How to make celebrity chef Lilly Higgins' rich Irish stew
Life & Style

How to make celebrity chef Lilly Higgins' rich Irish stew

LILLY HIGGINS is a food writer, blogger, photographer and chef.
A former student at Ballymaloe Cookery School, she went on to teach at the the school - starting her food blog ‘Stuff I Make, Bake and Love’ in 2010.
Now a published cook book author, she wrties for a number of national newspapers and magazines in Ireland and has also been a judge on The Great Irish Bake Off on TV3.
She shares her exclusive recipe for Irish stew - perfect for any day.

Rich Winter Stew

Serves 10


4 tbsp olive oil

4lbs good quality stewing beef, cut into chunks

3 medium onions, sliced

6 cloves garlic, peeled & lightly crushed with the back of a knife

1 bottle red wine

1 pint tomato passata

500g carrots, in 2cm diagonal slices

250g button mushrooms, quartered

Salt & pepper

Bouquet garni


Preheat the oven to 160C.

Heat the olive oil in a large saucepan.
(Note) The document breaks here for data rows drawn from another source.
Definition enrich_record (r : FranchiseeRecord)
  : list event * EnrichedFranchiseeRecord :=
  let enriched0 := new_enriched r (timestamp r) in
  let enriched1 :=
    with_attrs (set "pipeline_version" (version config) (attrs enriched0)) enriched0 in
  let classification := classify_entity (franchisee r) in
  let '(evs, (enrichment_results, used)) :=
    _execute_enrichment_tasks config
      (source_outcomes r (cls_type classification)) in
  let enriched2 := fold_left _merge_enrichment_data enrichment_results enriched1 in
  let enriched3 :=
    mkEnriched (set "url_sources" (join "; " (source_urls r)) (attrs enriched2))
               0 (round3 (elapsed r)) used 0 in
  let enriched4 :=
    mkEnriched (attrs enriched3)
               (_calculate_production_confidence_score enriched3
                  (cls_confidence classification))
               (processing_time_seconds enriched3)
               (enrichment_sources_used enriched3) 0 in
  (evs,
   mkEnriched (attrs enriched4) (confidence_score enriched4)
              (processing_time_seconds enriched4)
              (enrichment_sources_used enriched4)
              (_calculate_data_quality_score enriched4)).
End Enricher.

(** *** ProductionFranchiseeEnrichmentPipeline *)

Record Metrics : Type := mkMetrics {
  total_records_processed : nat;
  successful_enrichments : nat;
  failed_enrichments : nat
}.

Record Pipeline : Type := mkPipeline {
  config : PipelineConfig;
  performance_metrics : Metrics
}.

(** [__init__], given the settings that [load_config] read. *)
Definition __init__ (path_exists : string -> bool) (cfg : PipelineConfig)
  : result Pipeline :=
  match validate_config path_exists cfg with
  | [] => ok (mkPipeline cfg (mkMetrics 0 0 0))
  | config_issues =>
      raise (ValueError
               ("Configuration validation failed: ["
                  ++ join ", " (map (fun i => "'" ++ i ++ "'") config_issues)
                  ++ "]")%string)
  end.

(** [records[:sample_size]] under [if sample_size and len(records) > sample_size] *)
Definition apply_sample {A} (sample_size : option Z) (records : list A) : list A :=
  match sample_size with
  | Some n =>
      if negb (n =? 0)%Z && (n <? Z.of_nat (List.length records))%Z
      then firstn (Z.to_nat (if (0 <=? n)%Z then n
                             else Z.of_nat (List.length records) + n)) records
      else records
  | None => records
  end.

(** The slices [records[i:i + batch_size]] for [i] in
    [range(0, len(records), batch_size)], [batch_size] positive. *)
Fixpoint batches {A} (fuel batch_size : nat) (records : list A) : list (list A) :=
  match fuel with
  | O => []
  | S fuel' =>
      match records with
      | [] => []
      | _ => firstn batch_size records
               :: batches fuel' batch_size (skipn batch_size records)
      end
  end.

Section Batch.
(** What [asyncio.gather(..., return_exceptions=True)] holds for a record:
    the enriched record or the exception. *)
Variable enrich : FranchiseeRecord -> result EnrichedFranchiseeRecord.

(** The loop "Separate successful and failed results" of one batch. *)
Fixpoint separate (batch_results : list (result EnrichedFranchiseeRecord))
         (m : Metrics) : list EnrichedFranchiseeRecord * Metrics :=
  match batch_results with
  | [] => ([], m)
  | inr _ :: rest =>
      separate rest (mkMetrics (total_records_processed m)
                               (successful_enrichments m)
                               (S (failed_enrichments m)))
  | inl res :: rest =>
      let '(successful_results, m') :=
        separate rest (mkMetrics (total_records_processed m)
                                 (S (successful_enrichments m))
                                 (failed_enrichments m)) in
      (res :: successful_results, m')
  end.

Fixpoint run_batches (bs : list (list FranchiseeRecord)) (m : Metrics)
  : list EnrichedFranchiseeRecord * Metrics :=
  match bs with
  | [] => ([], m)
  | batch :: rest =>
      let '(successful_results, m1) := separate (map enrich batch) m in
      let '(more, m2) := run_batches rest m1 in
      (successful_results ++ more, m2)
  end.

Definition _update_performance_metrics (results : list EnrichedFranchiseeRecord)
           (m : Metrics) : Metrics :=
  match results with
  | [] => m
  | _ => mkMetrics (List.length results) (successful_enrichments m)
                   (failed_enrichments m)
  end.

Definition process_records (p : Pipeline) (records : list FranchiseeRecord)
  : result (list EnrichedFranchiseeRecord * Pipeline) :=
  let records := apply_sample (sample_size (processing (config p))) records in
  let batch_size := batch_size (processing (config p)) in
  if (batch_size =? 0)%Z then raise ZeroDivisionError   (* total_batches *)
  else
    let bs := if (batch_size <? 0)%Z then []
              else batches (List.length records) (Z.to_nat batch_size) records in
    let '(all_results, m) := run_batches bs (performance_metrics p) in
    ok (all_results,
        mkPipeline (config p) (_update_performance_metrics all_results m)).
End Batch.

(** The settings [main] forces on the pipeline it has built. *)
Definition force_production (p : Pipeline) : Pipeline :=
  let c := config p in
  let pr := processing c in
  mkPipeline
    (mkPipelineConfig
       (mkProcessingConfig 10 20 (rate_limit_delay_seconds pr) None
                           (max_retries pr) (retry_delay_seconds pr)
                           (timeout_seconds pr))
       (data_quality c) (file_paths c) (name c) (version c) "production")
    (performance_metrics p).

(** [main], up to saving: build the pipeline, force the settings, process
    the records that [load_data] returned. *)
Definition main (path_exists : string -> bool)
           (enrich : FranchiseeRecord -> result EnrichedFranchiseeRecord)
           (cfg : PipelineConfig) (records : list FranchiseeRecord)
  : result (list EnrichedFranchiseeRecord * Pipeline) :=
  pipeline <- __init__ path_exists cfg ;;
  process_records enrich (force_production pipeline) records.
(** [EnhancedEntityClassifier.parse_individual_name]: [(first_name, last_name)]. *)
Definition parse_individual_name (franchisee_name : string) : string * string :=
  let name := strip franchisee_name in
  if str_in "," name then
    let '(p0, p1) := Agentic.split_comma name in
    (match split (strip p1) with w :: _ => w | [] => EmptyString end, strip p0)
  else
    match split name with
    | w :: w2 :: ws => (w, join " " (w2 :: ws))
    | _ => (EmptyString, name)
    end.
End Production.

(* ================================================================== *)
(** ** Statement vocabulary and concrete inputs *)
(* ================================================================== *)

Section Specifications.
Import Config.

(** The conditions that valid settings meet. *)
Definition settings_valid (cfg : PipelineConfig) : Prop :=
  (0 < max_concurrent_requests (processing cfg))%Z
  /\ (0 < batch_size (processing cfg))%Z
  /\ (0 <= minimum_confidence_threshold (data_quality cfg) <= 1)%Q
  /\ (0 <= high_confidence_threshold (data_quality cfg) <= 1)%Q
  /\ (minimum_confidence_threshold (data_quality cfg)
      <= high_confidence_threshold (data_quality cfg))%Q.


(** The per-field consistency as the specification words it. *)
Definition spec_field_consistency (distinctValueCount totalContributions : nat) : Q :=
  1 - inject_Z (Z.of_nat distinctValueCount - 1)
      / inject_Z (Z.max 1 (Z.of_nat totalContributions - 1)).

(** All the values contributed to a field are the same. *)
Definition agree (values : list string) : Prop :=
  exists v, forall x, In x values -> x = v.

(** The non-empty values the results contribute to [field], in arrival order. *)
Definition field_contributions (field : string) (fields : Py.dict string)
  : list string :=
  map snd (filter (fun fv => Agentic.contributes fv && String.eqb (fst fv) field)
                  fields).

Definition contributions (field : string) (results : list Agentic.Result)
  : list string :=
  flat_map (fun r => field_contributions field (Agentic.r_fields r)) results.

(** The first component of the aggregation, [aggregated_data], alone. *)
Definition agg_step (a : Py.dict (list string)) (fv : string * string)
  : Py.dict (list string) :=
  if Agentic.contributes fv
  then Agentic.setdefault_append (fst fv) (snd fv) a else a.

(** The values among a list of outcomes, in order. *)
Fixpoint successes {A} (l : list (result A)) : list A :=
  match l with
  | [] => []
  | inl a :: l' => a :: successes l'
  | inr _ :: l' => successes l'
  end.

(** The exceptions among a list of outcomes. *)
Fixpoint failures {A} (l : list (result A)) : list exn :=
  match l with
  | [] => []
  | inl _ :: l' => failures l'
  | inr e :: l' => e :: failures l'
  end.

(** The log of a task all of whose awaits fail, from the attempt numbered
    [attempt] on, one cause per await: await, warning, then the fixed delay
    before the next attempt or the error entry after the last of the
    [max_retries] attempts. *)
Fixpoint failure_trace (max_retries : nat) (delay : Q) (idx attempt : nat)
         (causes : list string) : list Production.event :=
  match causes with
  | [] => []
  | cause :: rest =>
      Production.Await idx attempt
        :: Production.Warning (attempt + 1) cause
        :: (if (attempt <? max_retries - 1)%nat
            then Production.Sleep delay
            else Production.ErrorLog "All enrichment attempts failed for task")
        :: failure_trace max_retries delay idx (S attempt) rest
  end.

(** What one task adds to [(results, enrichment_sources_used)]. *)
Definition task_step (max_retries : nat) (delay : Q)
           (acc : list (Py.dict string) * nat) (t : Production.Task)
  : list (Py.dict string) * nat :=
  match snd (Production.attempts max_retries delay 0 max_retries t) with
  | Some (kv :: d) => (fst acc ++ [kv :: d], S (snd acc))
  | _ => acc
  end.

(** The attempt numbers of the awaits in a log, and the delays slept. *)
Fixpoint awaits (evs : list Production.event) : list nat :=
  match evs with
  | [] => []
  | Production.Await _ attempt :: evs' => attempt :: awaits evs'
  | _ :: evs' => awaits evs'
  end.

Fixpoint sleeps (evs : list Production.event) : list Q :=
  match evs with
  | [] => []
  | Production.Sleep d :: evs' => d :: sleeps evs'
  | _ :: evs' => sleeps evs'
  end.

Fixpoint error_logs (evs : list Production.event) : nat :=
  match evs with
  | [] => O
  | Production.ErrorLog _ :: evs' => S (error_logs evs')
  | _ :: evs' => error_logs evs'
  end.

(** What the resolved data do to one entry of a field map. *)
Definition resolve_entry (resolved_data : Py.dict string) (kv : string * string)
  : string * string :=
  fold_left (fun kv fv => if String.eqb (fst kv) (fst fv)
                          then (fst kv, snd fv) else kv)
            resolved_data kv.

(** The sources of a list whose call returns a non-empty map. *)
Definition answered (call : string -> result Agentic.SourceData)
           (sources : list string) : list string :=
  filter (fun s => match call s with
                   | inl d => Agentic.truthy_data d
                   | inr _ => false
                   end) sources.

(** The three lists an executor appends to run in parallel. *)
Definition parallel_lists (st : Agentic.EnrichmentState) : Prop :=
  map Agentic.r_source (Agentic.enrichment_results st)
  = Agentic.data_sources_attempted st
  /\ List.length (Agentic.confidence_scores st)
     = List.length (Agentic.enrichment_results st).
Add the beef and stir occasionally until each piece gets a nice brown colour.

Add the onions and the garlic cloves. Cook for a further five minutes before pouring on the wine and passata.

Add the carrots and season liberally with salt and pepper.

Bring to the boil, add the bouquet garni, place the lid on and cook in the oven for two hours.